Written May 25, 2007 at 11:04 MDT Tagged c sharp and screencasts
After I finished up recording part 3. I realized that I was not showing off as many ReSharper shortcuts as I could have. That will definitely change over the course of the next set of episodes. For the remainder of the series I will be recording the entire series 'sans mouse'. Hopefully this will give people an idea of how productive you can actually be without using the keyboard mouse.
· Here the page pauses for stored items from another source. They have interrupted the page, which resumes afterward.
(** ** Notions for the keywords *)

(** The first keyword of a table that the line begins with; each entry is
    a keyword, the number of its bytes that count, and its value. *)
Fixpoint keyword_of (table : list (string * nat * prefix_t)) (str : list Z) : prefix_t :=
  match table with
  | [] => NUM_OF_PREFIX
  | (literal, n, prefix) :: rest =>
      if starts_with literal str n then prefix else keyword_of rest str
  end.

Definition keywords_v4 : list (string * nat * prefix_t) :=
  [("  binding state free;"%string, 21%nat, PREFIX_BINDING_STATE_FREE);
   ("  binding state active;"%string, 23%nat, PREFIX_BINDING_STATE_ACTIVE);
   ("  binding state abandoned"%string, 25%nat, PREFIX_BINDING_STATE_ABANDONED);
   ("  binding state expired;"%string, 24%nat, PREFIX_BINDING_STATE_EXPIRED);
   ("  binding state released;"%string, 25%nat, PREFIX_BINDING_STATE_RELEASED);
   ("  binding state backup;"%string, 23%nat, PREFIX_BINDING_STATE_BACKUP);
   ("  hardware ethernet"%string, 19%nat, PREFIX_HARDWARE_ETHERNET);
   ("lease "%string, 6%nat, PREFIX_LEASE)].

(** No entry for the hardware address. *)
Definition keywords_v6 : list (string * nat * prefix_t) :=
  [("    binding state free;"%string, 23%nat, PREFIX_BINDING_STATE_FREE);
   ("    binding state active;"%string, 25%nat, PREFIX_BINDING_STATE_ACTIVE);
   ("    binding state abandoned"%string, 27%nat, PREFIX_BINDING_STATE_ABANDONED);
   ("    binding state expired;"%string, 26%nat, PREFIX_BINDING_STATE_EXPIRED);
   ("    binding state released;"%string, 27%nat, PREFIX_BINDING_STATE_RELEASED);
   ("    binding state backup;"%string, 25%nat, PREFIX_BINDING_STATE_BACKUP);
   ("  iaaddr "%string, 9%nat, PREFIX_LEASE)].

(** The buffer that holds the line [s], with [n] bytes behind its end. *)
Definition line (s : string) (n : nat) : list Z := bytes_of s ++ replicate (S n) 0.

(** ** The option [--limit] (dhcpd-pools.c) *)

(** What [return_limit] ends in: the limit it returns, or the process
    leaving through [error (EXIT_FAILURE, ...)]. *)
Inductive limit :=
| Limit (value : Z)
| Illegal (status : Z).

Definition return_limit (c : ascii) : limit :=
  if (chr "0" <=? chr c) && (chr c <? chr "8") then Limit (chr c - chr "0")
  else Illegal EXIT_FAILURE.

(** [optarg[i]]; the byte behind the last character is the NUL. *)
Definition char_at (optarg : string) (i : nat) : ascii :=
  match String.get i optarg with
  | Some c => c
  | None => Ascii.zero
  end.

(** [case 'L'] of [parse_command_line_opts]: the values stored in
    [state->header_limit] and [state->number_limit]. *)
Definition limit_option (optarg : string) : option (Z * Z) :=
  match return_limit (char_at optarg 0) with
  | Limit header_limit =>
      match return_limit (char_at optarg 1) with
      | Limit number_limit => Some (header_limit, number_limit)
      | Illegal _ => None
      end
  | Illegal _ => None
  end.

(** The character of the digit [d]. *)
Definition digit (d : Z) : ascii := ascii_of_N (Z.to_N (chr "0" + d)).
(** * Properties *)

(** ** Rounding *)

Section Rounding.

Lemma rnd53_small x : Z.abs x < 2 ^ 53 -> rnd53 x = x.
Proof.
  intros H. unfold rnd53.
  destruct (Z.ltb_spec (Z.abs x) (2 ^ 53)); [reflexivity | lia].
Qed.

(** A 53-bit integer times a power of two is a double. *)
Lemma rnd53_scaled m k :
  Z.abs m < 2 ^ 53 -> 0 <= k -> rnd53 (m * 2 ^ k) = m * 2 ^ k.
Proof.
  intros Hm Hk. unfold rnd53.
  destruct (Z.ltb_spec (Z.abs (m * 2 ^ k)) (2 ^ 53)) as [|Hbig]; [reflexivity|].
  assert (Hpk : 0 < 2 ^ k) by (apply Z.pow_pos_nonneg; lia).
  rewrite Z.abs_mul, (Z.abs_eq (2 ^ k)) in * by lia.
  assert (Hm0 : 0 < Z.abs m) by nia.
  rewrite Z.log2_mul_pow2 by lia.
  assert (Hl : Z.log2 (Z.abs m) < 53) by (apply Z.log2_lt_pow2; lia).
  assert (He : 53 <= k + Z.log2 (Z.abs m)).
  { rewrite <- Z.log2_mul_pow2 by lia. apply Z.log2_le_pow2; [nia | lia]. }
  set (e := k + Z.log2 (Z.abs m) - 52) in *.
  assert (Hpe : 0 < 2 ^ e) by (apply Z.pow_pos_nonneg; lia).
  assert (Hhalf : 0 < 2 ^ (e - 1)) by (apply Z.pow_pos_nonneg; lia).
  assert (Hsplit : Z.abs m * 2 ^ k = Z.abs m * 2 ^ (k - e) * 2 ^ e).
  { rewrite <- Z.mul_assoc, <- Z.pow_add_r by lia. do 2 f_equal. lia. }
  assert (Hmod : (Z.abs m * 2 ^ k) mod 2 ^ e = 0)
    by (rewrite Hsplit; apply Z.mod_mul; lia).
  assert (Hdiv : Z.abs m * 2 ^ k / 2 ^ e = Z.abs m * 2 ^ (k - e))
    by (rewrite Hsplit; apply Z.div_mul; lia).
  rewrite Hmod, Hdiv.
  destruct (Z.ltb_spec 0 (2 ^ (e - 1))); [|lia].
  rewrite <- Hsplit, Z.sgn_mul, (Z.sgn_pos (2 ^ k)) by lia.
  rewrite Z.mul_1_r, Z.mul_assoc, (Z.mul_comm (Z.sgn m)), Z.abs_sgn. reflexivity.
Qed.

Lemma rnd53_exact x : Z.abs x <= 2 ^ 53 -> rnd53 x = x.
Proof.
  intros H. destruct (Z.eq_dec (Z.abs x) (2 ^ 53)) as [E|E].
  - destruct (Z.abs_spec x) as [[_ Hx]|[_ Hx]].
    + replace x with (2 ^ 52 * 2 ^ 1) by lia. apply rnd53_scaled; lia.
    + replace x with (- 2 ^ 52 * 2 ^ 1) by lia. apply rnd53_scaled; lia.
  - apply rnd53_small. lia.
Qed.

(** Rounding does not go below a power of two that the argument reaches. *)
Lemma rnd53_ge_pow2 x n : 53 <= n -> 2 ^ n <= x -> 2 ^ n <= rnd53 x.
Proof.
  intros Hn Hx. unfold rnd53.
  assert (H53 : 2 ^ 53 <= 2 ^ n) by (apply Z.pow_le_mono_r; lia).
  rewrite (Z.abs_eq x) by lia.
  destruct (Z.ltb_spec x (2 ^ 53)); [lia|].
  assert (Hlog : n <= Z.log2 x) by (apply Z.log2_le_pow2; lia).
  set (e := Z.log2 x - 52).
  assert (Hpe : 0 < 2 ^ e) by (apply Z.pow_pos_nonneg; lia).
  assert (Hq : 2 ^ 52 <= x / 2 ^ e).
  { apply Z.div_le_lower_bound; [lia|].
    rewrite Z.mul_comm, <- Z.pow_add_r by lia.
    replace (52 + e) with (Z.log2 x) by lia.
    apply Z.log2_spec. lia. }
  assert (Hq' : x / 2 ^ e <=
    (if x mod 2 ^ e <? 2 ^ (e - 1) then x / 2 ^ e
     else if 2 ^ (e - 1) <? x mod 2 ^ e then x / 2 ^ e + 1
     else if Z.even (x / 2 ^ e) then x / 2 ^ e else x / 2 ^ e + 1)).
  { repeat match goal with |- context [if ?b then _ else _] => destruct b end; lia. }
  rewrite Z.sgn_pos, Z.mul_1_l by lia.
  assert (2 ^ n <= 2 ^ Z.log2 x) by (apply Z.pow_le_mono_r; lia).
  assert (2 ^ Z.log2 x = 2 ^ 52 * 2 ^ e).
  { rewrite <- Z.pow_add_r by lia. f_equal. lia. }
  nia.
Qed.

Lemma dadd_exact a b : Z.abs (a + b) <= 2 ^ 53 -> dadd a b = a + b.
Proof. apply rnd53_exact. Qed.

Lemma dinc_exact a : 0 <= a < 2 ^ 53 -> dinc a = a + 1.
Proof. intros H. apply dadd_exact. lia. Qed.

(** On the samples the rounding of the model is that of primitive
    binary64 addition. *)
Lemma rnd53_binary64_samples :
  Forall (fun p => PrimFloat.eqb (PrimFloat.add (to_float p.1) (to_float p.2))
                                 (to_float (dadd p.1 p.2)) = true)
         rounding_samples.
Proof. repeat constructor. Qed.

End Rounding.

(** ** The sort loops compute the list functions *)

Section SortLoops.

Variable state : conf_t.

Lemma insert_back_length hold before :
  length (insert_back state hold before) = S (length before).
Proof.
  induction before as [|x rest IH]; simpl; [reflexivity|].
  destruct (merge state x hold); simpl; [reflexivity | now rewrite IH].
Qed.
(** The removal succeeds and the embedding fails: the handle is still the
    one published before, and the directory that held the vectors of that
    generation is gone. *)
Lemma failed_build_loses_persisted_vectors :
  persist_dir demo_host = Some ["Cauliflower Bhajee, Chicken Curry"]
  /\ fst (_build_index embedding_down demo_host)
     = inl (Exception "embedding service unavailable")
  /\ _index (manager (snd (_build_index embedding_down demo_host)))
     = Some demo_index
  /\ persist_dir (snd (_build_index embedding_down demo_host)) = None.
Proof. repeat split; vm_compute; reflexivity. Qed.

Lemma watcher_run :
  _monitor_files [] demo_host = (inr tt, demo_host)
  /\ get_files_snapshot (seen vanishing_tick) = inl read_error
  /\ _monitor_files ([] ++ vanishing_tick :: [changed_tick]) demo_host
     = (inl read_error, demo_host).
Proof.
  assert (H1 : _monitor_files [] demo_host = (inr tt, demo_host)) by reflexivity.
  assert (H2 : get_files_snapshot (seen vanishing_tick) = inl read_error)
    by (vm_compute; reflexivity).
  split; [exact H1|]. split; [exact H2|].
  exact (watcher_ends_at_directory_read_error [] vanishing_tick [changed_tick]
           demo_host demo_host read_error H1 H2).
Defined.

(** The watcher does not retry: after the read error the changed corpus of
    the next tick is never picked up, while a watcher that had met only the
    second tick would have rebuilt. *)
Lemma watcher_dies_on_read_error :
  fst (_monitor_files [vanishing_tick; changed_tick] demo_host) = inl read_error
  /\ _index (manager (snd (_monitor_files [vanishing_tick; changed_tick] demo_host)))
     = Some demo_index
  /\ fst (_monitor_files [changed_tick] demo_host) = inr tt
  /\ _last_snapshot (manager (snd (_monitor_files [changed_tick] demo_host)))
     = Some {[ ("menu.csv", 2%Z) ]}
  /\ _last_snapshot (manager (snd (_monitor_files [vanishing_tick; changed_tick]
                                     demo_host)))
     = Some {[ ("menu.csv", 1%Z) ]}.
Proof. repeat split; vm_compute; reflexivity. Qed.

(** ** A publication between the two reads of the handle *)

(** One query, two generations: the retrieval that opened the gate ran
    against the old one, the answer comes from the new one. *)
Lemma query_mixes_generations :
  trace (snd (query swapping_world "what curry do you have" demo_state))
  = [EvRetrieve demo_index "what curry do you have";
     EvEngineQuery new_index "what curry do you have"]
  /\ demo_index <> new_index
  /\ fst (query swapping_world "what curry do you have" demo_state)
     = inr "Lamb Biryani, Garlic Naan".
Proof.
  split; [vm_compute; reflexivity|].
  split; [discriminate|]. vm_compute; reflexivity.
Qed.

End Runs.

(** * Further properties of the code *)

(** ** [IndexManager.query]: inputs that stop before retrieval *)

(** X1.  An input whose trimmed form has fewer than three characters (the
    empty string and white space only among them) is answered without
    reading the handle and without any call: with the greeting when it is
    one, with the request to be more specific otherwise. *)
Theorem short_query_is_answered_without_calls
    (w : World) (q : string) (st : qstate) :
  (Py.py_len (Py.strip q) <? 3)%nat = true ->
  query w q st
  = (inr (if is_greeting (Py.strip q) then greeting_answer else too_short_answer),
     st).
Proof.
  intros H. unfold query, try_except, query_body.
  destruct (is_greeting _); [reflexivity|]. now rewrite H.
Qed.

Lemma lstrip_head (s : string) :
  Py.lstrip s = "" \/ exists c t, Py.lstrip s = String c t /\ Py.is_space c = false.
Proof.
  induction s as [|c s IH]; [now left|].
  rewrite lstrip_cons. destruct (Py.is_space c) eqn:E; [exact IH|].
  right. now exists c, s.
Qed.

Lemma rstrip_idempotent (s : string) : Py.rstrip (Py.rstrip s) = Py.rstrip s.
Proof.
  induction s as [|c s IH]; [reflexivity|].
  rewrite rstrip_cons. destruct (Py.rstrip s) as [|d r] eqn:E.
  - destruct (Py.is_space c) eqn:Ec; [reflexivity|].
    rewrite rstrip_cons. cbn [Py.rstrip]. now rewrite Ec.
  - rewrite rstrip_cons, IH. reflexivity.
Qed.

Lemma rstrip_keeps_visible_head (c : ascii) (t : string) :
  Py.is_space c = false -> exists t', Py.rstrip (String c t) = String c t'.
Proof.
  intros E. rewrite rstrip_cons. destruct (Py.rstrip t) as [|d r].
  - rewrite E. now exists "".
  - now exists (String d r).
Qed.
As soon as I had finished recording the session I thought to myself 'yikes, I made that list enumerable way more complicated that it should have been'. Instead of this:
public class ListEnumerable<T> : IEnumerable<T>
{
private IList<T> itemsToEnumerate;
public ListEnumerable(IList<T> itemsToEnumerate)
{
this.itemsToEnumerate = itemsToEnumerate;
}
public IEnumerator<T> GetEnumerator()
{
return new ListEnumerator<T>(itemsToEnumerate);
}
IEnumerator IEnumerable.GetEnumerator()
{
return new ListEnumerator<T>(itemsToEnumerate);
}
}
I could have simply done this:
public class ListEnumerable<T> : IEnumerable<T>
{
private IList<T> itemsToEnumerate;
public ListEnumerable(IList<T> itemsToEnumerate)
{
this.itemsToEnumerate = itemsToEnumerate;
}
public IEnumerator<T> GetEnumerator()
{
return itemsToEnumerate.GetEnumerator();
}
IEnumerator IEnumerable.GetEnumerator()
{
return itemsToEnumerate.GetEnumerator();
}
}
And of course, an even easier way (if you have .Net 2.0) is to just leverage the yield keyword inside of a method returning IEnumerable. Which is how I started off the discussion on iterators.